(Dataset entries)
--------------------

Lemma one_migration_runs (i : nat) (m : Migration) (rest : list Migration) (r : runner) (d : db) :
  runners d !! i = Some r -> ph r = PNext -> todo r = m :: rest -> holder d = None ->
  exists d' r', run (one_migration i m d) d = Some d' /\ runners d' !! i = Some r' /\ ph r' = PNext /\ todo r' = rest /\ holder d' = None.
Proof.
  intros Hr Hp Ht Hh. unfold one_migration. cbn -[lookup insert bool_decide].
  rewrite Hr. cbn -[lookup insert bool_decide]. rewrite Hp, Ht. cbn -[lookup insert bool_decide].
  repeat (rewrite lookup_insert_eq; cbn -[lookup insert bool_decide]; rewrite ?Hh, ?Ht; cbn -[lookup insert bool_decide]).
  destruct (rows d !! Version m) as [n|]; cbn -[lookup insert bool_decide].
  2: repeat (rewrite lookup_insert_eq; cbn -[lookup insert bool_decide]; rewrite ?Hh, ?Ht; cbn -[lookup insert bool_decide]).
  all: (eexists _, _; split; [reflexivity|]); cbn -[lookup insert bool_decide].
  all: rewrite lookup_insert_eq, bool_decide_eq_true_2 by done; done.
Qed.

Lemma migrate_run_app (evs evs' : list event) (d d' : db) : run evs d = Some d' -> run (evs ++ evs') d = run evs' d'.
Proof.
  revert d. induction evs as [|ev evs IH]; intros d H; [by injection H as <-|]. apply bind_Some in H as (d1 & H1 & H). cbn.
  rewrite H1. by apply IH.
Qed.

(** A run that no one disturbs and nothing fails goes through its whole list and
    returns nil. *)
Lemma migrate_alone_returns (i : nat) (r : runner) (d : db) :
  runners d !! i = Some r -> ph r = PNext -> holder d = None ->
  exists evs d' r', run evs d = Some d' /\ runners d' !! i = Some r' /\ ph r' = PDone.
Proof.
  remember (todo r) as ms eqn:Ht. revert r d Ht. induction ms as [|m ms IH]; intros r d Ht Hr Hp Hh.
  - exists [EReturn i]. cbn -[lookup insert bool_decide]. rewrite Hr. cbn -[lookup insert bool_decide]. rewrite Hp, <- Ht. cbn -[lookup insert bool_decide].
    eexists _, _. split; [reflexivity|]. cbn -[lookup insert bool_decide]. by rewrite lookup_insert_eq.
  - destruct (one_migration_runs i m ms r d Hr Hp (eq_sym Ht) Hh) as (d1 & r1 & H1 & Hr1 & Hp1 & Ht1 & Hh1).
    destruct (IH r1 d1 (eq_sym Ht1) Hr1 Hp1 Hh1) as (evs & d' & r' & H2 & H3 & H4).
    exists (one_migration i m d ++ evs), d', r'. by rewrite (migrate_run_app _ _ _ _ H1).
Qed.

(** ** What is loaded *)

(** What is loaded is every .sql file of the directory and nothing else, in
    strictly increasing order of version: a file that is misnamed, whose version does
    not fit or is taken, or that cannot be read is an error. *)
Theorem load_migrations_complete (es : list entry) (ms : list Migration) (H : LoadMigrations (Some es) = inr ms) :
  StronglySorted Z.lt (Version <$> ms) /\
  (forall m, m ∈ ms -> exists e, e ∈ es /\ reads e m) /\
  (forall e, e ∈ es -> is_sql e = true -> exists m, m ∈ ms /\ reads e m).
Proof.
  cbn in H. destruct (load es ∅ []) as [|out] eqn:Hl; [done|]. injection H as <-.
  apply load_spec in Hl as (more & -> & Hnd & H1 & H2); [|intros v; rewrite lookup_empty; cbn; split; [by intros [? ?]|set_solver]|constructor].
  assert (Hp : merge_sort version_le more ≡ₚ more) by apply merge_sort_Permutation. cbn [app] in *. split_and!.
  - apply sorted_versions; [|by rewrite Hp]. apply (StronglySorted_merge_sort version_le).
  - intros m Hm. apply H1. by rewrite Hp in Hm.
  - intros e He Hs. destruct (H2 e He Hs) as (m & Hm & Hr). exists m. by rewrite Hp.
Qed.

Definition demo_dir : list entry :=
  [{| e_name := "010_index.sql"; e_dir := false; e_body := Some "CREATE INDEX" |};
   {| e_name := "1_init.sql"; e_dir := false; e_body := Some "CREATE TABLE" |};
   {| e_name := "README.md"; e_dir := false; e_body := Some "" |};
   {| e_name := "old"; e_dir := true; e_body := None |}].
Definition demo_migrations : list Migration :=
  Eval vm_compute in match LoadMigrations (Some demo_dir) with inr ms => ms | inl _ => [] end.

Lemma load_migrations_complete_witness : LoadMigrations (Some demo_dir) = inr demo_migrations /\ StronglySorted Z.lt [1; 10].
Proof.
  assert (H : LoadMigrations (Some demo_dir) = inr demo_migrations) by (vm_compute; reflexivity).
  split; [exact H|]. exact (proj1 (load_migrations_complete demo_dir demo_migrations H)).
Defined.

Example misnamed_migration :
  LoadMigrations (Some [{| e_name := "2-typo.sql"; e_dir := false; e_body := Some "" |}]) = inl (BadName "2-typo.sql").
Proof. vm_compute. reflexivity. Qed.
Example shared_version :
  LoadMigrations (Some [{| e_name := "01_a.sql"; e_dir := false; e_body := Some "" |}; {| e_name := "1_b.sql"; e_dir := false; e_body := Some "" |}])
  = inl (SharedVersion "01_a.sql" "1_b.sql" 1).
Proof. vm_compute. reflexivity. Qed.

--------------------

Write out each line of the data that holds the string "more".

ANSWER:
  apply load_spec in Hl as (more & -> & Hnd & H1 & H2); [|intros v; rewrite lookup_empty; cbn; split; [by intros [? ?]|set_solver]|constructor].
  assert (Hp : merge_sort version_le more ≡ₚ more) by apply merge_sort_Permutation. cbn [app] in *. split_and!.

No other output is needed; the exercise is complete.